The City of Bentonville is moving into phase two of a project aimed at guiding the city's growth, with a focus on updating zoning regulations that will shape development for the decades ahead.
The project is part of the Plan Bentonville initiative, which serves as an update to the 2018 Community Plan, the city’s comprehensive planning document. City officials spent a year gathering feedback from residents in phase one of the project to develop the Future Land Use Map, which outlines where and how the city should grow in the coming decades.
Within phase two, the city is now working to align zoning and development rules with the vision outlined in the Future Land Use Map, which was approved in February. The goal is to create complementary tools that will work together to ensure that the desired development is achieved over the coming decades.
“A plan is only so good as its implementation, so this next phase is where we get into talking about our zoning, our development ordinances, and actually making the plan itself actionable,” said Tyler Overstreet, city planning director, at the March 4 Planning Commission meeting.

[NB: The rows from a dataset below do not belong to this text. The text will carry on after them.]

(* ===== verification/SnapshotWrite.v ===== *)
(** * State snapshots: writing

    [state_snapshot::write]: the walk of the source directory, the tar stream cut
    into chunks, and the object directory the chunks are stored in.

    The object directory is a function of the history of file-system calls on it,
    so it is known at every moment of a run. Every call may fail. The source is a
    tree of directory listings; its files are read through the host, which may
    answer with contents that no longer match the listing. The tar builder, FastCDC
    and the random generator are the interfaces of their crates. *)
From Stdlib Require Import Ascii Btauto.
From stdpp Require Import prelude strings gmap sorting.
From S2P Require Import Prelude Bridge World RestartPolicy Wire Gateway Traversal Evidence Xml SnapshotFormat.

Local Open Scope Z_scope.

Definition ROOT_ENTRY : string := "./".

(** ** The source directory *)

Inductive FileKind := KindDir | KindFile | KindSymlink | KindSpecial.

Record Meta := {
  md_kind : FileKind;
  md_mode : Z;
  md_uid : Z;
  md_gid : Z;
  md_mtime : Z;
  md_len : Z
}.

(** A file or directory as the walk finds it. [None] in place of a listing is a
    [read_dir] that fails, in place of a child an entry or metadata that fails. *)
Inductive Node := node {
  nd_meta : Meta;
  nd_listing : option (list (string * option Node))
}.

Record SourceEntry := { se_relative : string; se_meta : Meta }.

Definition child_relative (relative name : string) : string :=
  if str_is_empty relative then name else relative +:+ "/" +:+ name.

(** The three accumulators of the walk. *)
Record SourceWalk := {
  wk_entries : list SourceEntry;
  wk_skipped : Z;
  wk_pending : list (Node * string)
}.
Context (chunks : list ManifestChunk) (ps : list string) (G : string -> string -> Prop).
Context (Hav : Forall2 available chunks ps) (HG : G EmptyString (flat ps)) (HR : reads_archive G).

Lemma unpack_works :
  does (unpack keys chunks staging) (fun r es => streaming keys chunks r.1 es /\
    exists root future, r.2 = Ok root /\ holds r.1 future /\
      forall mode mtime, root = Some (mode, mtime) -> mtime <= TIME_MAX).
Proof.
  unfold unpack. eapply does_bind.
  { eapply does_conseq; [apply (does_loop unpack_measure (fun u es => streaming keys chunks (up_stream u) es /\ unpacking G u)
      (unpack_step keys staging) (fun a es => streaming keys chunks (up_stream a.1) es /\ a.2 = Ok tt /\ unpacking G a.1))
      with (es := []) | intros a es Ha; exact Ha].
    - intros u es [Hs Hu]. eapply does_conseq; [apply does_and; [by apply unpack_step_does | by apply (unpack_step_works G u)] |].
      intros [u'|[u' r]] es1; [naive_solver |]. intros [[_ Hst] [-> Hu']]. split; [by apply Hst | done].
    - split; [exists EmptyString, []; apply new_stream_inv |]. exists (flat ps). split; [split; [done | by exists ps] |].
      split; [done |]. split; [done |]. split; [constructor | done].
    - unfold unpack_measure. cbn [up_stream up_buffer up_eof String.length]. lia. }
  intros [u r] es (Hs & Hr & future & Hh & _ & _ & Hd & Hroot). rewrite app_nil_r in *. cbn [fst snd] in *. subst r.
  eapply does_bind; [apply does_and; [apply (place_all_inner staging (sort_dirs (up_dirs u))) | apply place_all_works; by rewrite sort_dirs_perm] |].
  intros r es1 [Hq ->]. apply does_ret. rewrite app_nil_l. split.
  - destruct Hs as (delivered & qs & Hinv). exists delivered, qs. by apply stream_inv_later.
  - by exists (up_root u), future.
Qed.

Matthew Lambert, a partner at DPZ CoDesign and Susan Henderson, principal of PlaceMakers, present at the Planning Commission meeting March 4.
Matthew Lambert, a partner at DPZ CoDesign and Susan Henderson, principal of PlaceMakers, have been working with the city on Plan Bentonville. They presented a preliminary plan of zoning updates to planning commissioners at the March 4 meeting.

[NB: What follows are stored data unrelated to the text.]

Lemma rollback_always V f p : member f -> solid V -> names_of f p -> flags_ok initial f p (V f) ->
  always safe (views V) (rollback initial p) (fun r t =>
    exists x, firm initial f x /\ views (upd V f x) t /\ (r = Ok tt -> x = ready initial f)).
Proof.
  intros Hf Hs Hn Hfl. destruct (names_parts f p Hn) as (name & Hp & Hd & Hsn & Hb).
  pose proof (flags_firm f p _ Hfl) as Hfirm. destruct Hfl as (Hst & Hbx & Hdx & Hrec).
  set (x1 := if pf_committed p then set_cell (V f) SDest None else V f).
  set (x2 := if pf_backed_up p then moved x1 SBack SDest else x1).
  assert (Hx1 : ts x1 = ts (V f) /\ tb x1 = tb (V f) /\ td x1 = if pf_backed_up p then None else recovered initial f).
  { unfold x1. destruct (pf_committed p); [| done]. cbn. split_and!; [done.. |].
    destruct (pf_backed_up p); [done |]. symmetry. by apply Hrec. }
  destruct Hx1 as (Hts1 & Htb1 & Htd1). rewrite Hbx in Htb1.
  assert (Hx2 : ts x2 = ts (V f) /\ tb x2 = None /\ td x2 = recovered initial f).
  { unfold x2. destruct (pf_backed_up p); [| done]. cbn. by rewrite Htb1. }
  destruct Hx2 as (Hts2 & Htb2 & Htd2).
  assert (Hf1 : firm initial f x1) by (unfold firm; rewrite Htb1, Htd1; destruct (pf_backed_up p); auto).
  assert (Hf2 : firm initial f x2) by (unfold firm; rewrite Htb2, Htd2; auto).
  assert (Hi : forall x, firm initial f x -> intact (upd V f x)) by (intros x Hx; by apply solid_intact, solid_upd).
  assert (Herr : forall (e : FileSecretError) t, (exists z, firm initial f z /\ views (upd V f z) t) ->
     exists z, firm initial f z /\ views (upd V f z) t /\ ((Err e : result unit FileSecretError) = Ok tt -> z = ready initial f)).
  { intros e t (z & ? & ?). by exists z. }
  unfold rollback. rewrite Hd, Hsn, Hb.
  eapply always_pre; [| intros t Hv; apply (upd_id V f), Hv].
  eapply always_try; [apply (rollback_step V f _ _ (V f) x1 Hfirm) | exact Herr | intros ?]; cbn beta.
  { unfold x1. by intros ->. }
  { intros Hc. unfold x1 in *. rewrite Hc in *. by apply (unlink_upd f _ name), Hi. }
  eapply always_try; [apply (rollback_step V f _ _ x1 x2 Hf1) | exact Herr | intros ?]; cbn beta.
  { unfold x2. by intros ->. }
  { intros Hc. unfold x2 in *. rewrite Hc in *. by apply (rename_upd f _ name), Hi. }
  eapply always_try; [apply (rollback_step V f _ _ x2 (ready initial f) Hf2) | exact Herr | intros ?]; cbn beta.
  { intros Hc. rewrite Hc, <-Hts2 in Hst. destruct x2. cbn in *. unfold ready. congruence. }
  { intros _. replace (ready initial f) with (set_cell x2 SStage None) by (unfold ready; cbn; congruence).
    apply (unlink_upd f _ name); [done | done |]. apply Hi. unfold firm. cbn. rewrite Htb2, Htd2. auto. }
  eapply always_post; [apply sync_dir_always |]. intros r t Hv. exists (ready initial f).
  split; [unfold firm, ready; cbn; auto | done].
Qed.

Lambert discussed the potential implementation of a unified development code, which would combine the city's zoning and land development codes into one comprehensive regulatory document.
Overstreet told The Bentonville Bulletin the unified development code would create clear and consistent standards and more predictable outcomes, both for city staff, the public and the development community.

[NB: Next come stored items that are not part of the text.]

(* ===== verification/Lockbox.v ===== *)
(** * Job-bound secrets

    [log_config_secret.rs] and [job_secrets.rs]: the two signed Lockbox exchanges,
    the verification and decryption of a delivery, the log configuration and the
    customer secrets that are taken from it, and their hydration into the runtime
    environment and the private files of [FileSecrets]. *)
From Stdlib Require Import Ascii SpecFloat.
From stdpp Require Import prelude strings gmap.
From S2P Require Import Prelude Json EnvNames Bridge World Protocol RestartPolicy Evidence FileSecrets.

Local Open Scope Z_scope.

(** ** Data *)

Definition BLACKBOX_LOG_CONFIG_ENV : string := "BLACKBOX_LOG_CONFIG".
Definition BLACKBOX_LOG_CONFIG_SECRET_ID : string := "blackbox-log-config".
Definition BLACKBOX_LOG_CONFIG_BUNDLE_ID : string := "blackbox-log-config".
Definition DEFAULT_SECRETS_URL : string := "https://secrets.liskov.proof.computer".
Definition SECRET_BOOTSTRAP_REQUEST_DOMAIN_V2 : string := "proof.liskov.secret-bootstrap-request.v2".
Definition SECRET_BOOTSTRAP_RESPONSE_DOMAIN_V2 : string := "proof.liskov.secret-bootstrap-response.v2".
Definition REQUEST_DOMAIN_V2 : string := "proof.lockbox.job-secret-request.v2".
Definition RESPONSE_DOMAIN_V2 : string := "proof.lockbox.job-secret-response.v2".
Definition ENCRYPTED_PAYLOAD_DOMAIN_V2 : string := "proof.lockbox.job-secret-response.encrypted-payload.v2".
Definition RESPONSE_AAD_DOMAIN_V2 : string := "proof.lockbox.job-secret-response.aad.v2".
Definition SECP256K1_PRIMING_PUBLIC_KEY : string :=
  "0279be667ef9dcbbac55a06295ce870b07029bfcdb2dce28d959f2815b16f81798".
Definition REQUEST_TTL_MS : Z := 60000.
Definition MAX_CONFIG_BYTES : Z := 64 * 1024.

Inductive LogConfigSecretError :=
| SecFileInstallation | SecInvalidBootstrap | SecClock | SecTimestampOverflow | SecRandomness
| SecEncryptionKey (e : BridgeError) | SecInvalidEncryptionKey | SecSigning (e : BridgeError) | SecInvalidSignature
| SecSerialization | SecTransport | SecRejected | SecInvalidResponse | SecResponseBinding
| SecDecryption (e : BridgeError) | SecInvalidPlaintext.
(** A step that says nothing to the network. *)
Lemma keeps_to_local {A B} gw s f (m : io igd_event A) (k : A -> io igd_event B) Q (R : A -> list igd_event -> Prop) :
  keeps_to gw 0 0 m R -> (forall a es, R a es -> keeps_to gw s f (k a) (fun b es' => Q b (es' ++ es))) ->
  keeps_to gw s f (m ≫= k) Q.
Proof.
  intros Hm Hk. rewrite <-(Nat.add_0_r s), <-(Nat.add_0_r f). by eapply keeps_to_bind.
Qed.

Lemma keeps_to_conseq {A} gw s f (m : io igd_event A) (Q Q' : A -> list igd_event -> Prop) :
  keeps_to gw s f m Q' -> (forall a es, Q' a es -> Q a es) -> keeps_to gw s f m Q.
Proof. intros Hm HQ. eapply adds_conseq; [exact Hm |]. intros o es [? ?]. split; auto. Qed.

Lemma keeps_to_ask {A} gw s f (oracle : list igd_event -> A) ev (Q : A -> list igd_event -> Prop) :
  (forall a, talks gw s f [ev a] /\ Q a [ev a]) -> keeps_to gw s f (ask oracle ev) Q.
Proof. intros Hev. apply adds_ask. intros a. destruct (Hev a). split; [done |]. by intros ? [= <-]. Qed.

Lemma keeps_to_loop {S A} gw (I : S -> list igd_event -> Prop) (body : S -> io igd_event (S + A)) Q fuel s :
  (forall s es, I s es -> keeps_to gw 0 0 (body s) (fun r es' =>
     match r with inl s' => I s' (es' ++ es) | inr a => Q a (es' ++ es) end)) ->
  I s [] -> keeps_to gw 0 0 (loop fuel body s) Q.
Proof.
  intros Hbody Hs. unfold keeps_to.
  eapply adds_conseq; [apply (adds_loop (fun s es => I s es /\ talks gw 0 0 es) body
    (fun o es => talks gw 0 0 es /\ forall a, o = Some a -> Q a es)) |].
  - intros s' es [_ Ht]. done.
  - intros s' es [HI Ht]. eapply adds_conseq; [by apply Hbody |]. intros o es' [Ht' HQ].
    pose proof (talks_app _ _ _ _ _ _ _ Ht' Ht) as Hall. destruct o as [[s2|a]|]; [| |done].
    + split; [exact (HQ _ eq_refl) | done].
    + split; [done |]. intros ? [= <-]. exact (HQ _ eq_refl).
  - by split; [| apply talks_nil].
  - intros o es HQ. cbn beta in HQ. by rewrite app_nil_r in HQ.
Qed.

(** One question to the host that says nothing. *)
Lemma keeps_to_ask_local {A} gw (oracle : list igd_event -> A) ev :
  (forall a, traffic gw (ev a)) -> (forall a, is_search (ev a) = false) -> (forall a, is_fetch (ev a) = false) ->
  keeps_to gw 0 0 (ask oracle ev) (fun a es => es = [ev a]).
Proof.
  intros Ht Hs Hf. apply keeps_to_ask. intros a. split; [| done]. split; [by repeat constructor |].
  unfold number. cbn. by rewrite Hs, Hf.
Qed.

End host_traffic.

(** Follow a computation that asks the host questions and says nothing. *)
Ltac say_nothing :=
  repeat first
    [ progress cbn beta iota zeta
    | apply keeps_to_ret; by auto
    | eapply keeps_to_local; [by apply keeps_to_ask_local | intros ? ? ->]
    | match goal with |- keeps_to _ _ _ (if ?b then _ else _) _ => destruct b eqn:? end ].

Section host_facts.
Context `{!IgdHost}.

(** What was read from a connection, oldest first. *)
Fixpoint bytes_read (es : list igd_event) : string :=
  match es with
  | [] => EmptyString
  | IgRead (ReadBytes data) :: es => bytes_read es +:+ str_take 1024 data
  | _ :: es => bytes_read es
  end.
Definition is_request (e : igd_event) : bool := match e with IgWrite _ _ _ | IgConnect _ _ _ => true | _ => false end.

(** The document is what was read in answer to this request, before any other one. *)
Definition fetched (socket : SocketAddr) (request body : string) (es : list igd_event) : Prop :=
  exists newer reads older, es = newer ++ reads ++ IgWrite socket request Written :: older /\
    Forall (fun e => is_request e = false) reads /\ parse_http_response (bytes_read reads) = Ok body.

Lemma fetched_more socket request body newer es older : fetched socket request body es ->
  fetched socket request body (newer ++ es ++ older).
Proof.
  intros (n & r & o & -> & Hr & Hb). exists (newer ++ n), r, (o ++ older). split; [| done].
  by rewrite <-!app_assoc, <-app_comm_cons.
Qed.

(** The replies of a search: what the gateway sent, in order. *)
Definition from_gateway (gw : Ipv4Addr) (replies : list string) (es : list igd_event) : Prop :=
  (length replies <= IGD_SSDP_MAX_REPLIES)%nat /\
  Forall (fun reply => 0 < len reply <= IGD_SSDP_MAX_BYTES /\
    exists data, IgRecv (UdpDatagram gw data) ∈ es /\ reply = str_take (IGD_SSDP_MAX_BYTES + 1) data) replies.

“It's much more clear what the rule book is if I'm looking to rezone or redevelop a piece of property in Bentonville,” he added.
The new code will incorporate a visual “transect” concept reflective of the types of places and development intensities that occur in cities across the country. The transect concept begins with natural, open spaces at the lowest level and progresses from rural to suburban, neighborhood and ultimately urban areas.
This approach helps manage development intensity and compatibility, addressing the contrasts often seen when different zoning districts are directly adjacent to each other under current codes, Overstreet said. By using the transect, transitions between areas become smoother and more gradual, rather than abrupt.
Planning commissioners are currently working with a zoning alignment policy which sets the criteria for rezoning requests in the interim between adoption of the Future Land Use Map and updates to the new zoning codes.
Lambert said they are looking at having a full review of the updates with city staff and planning commissioners in the summer.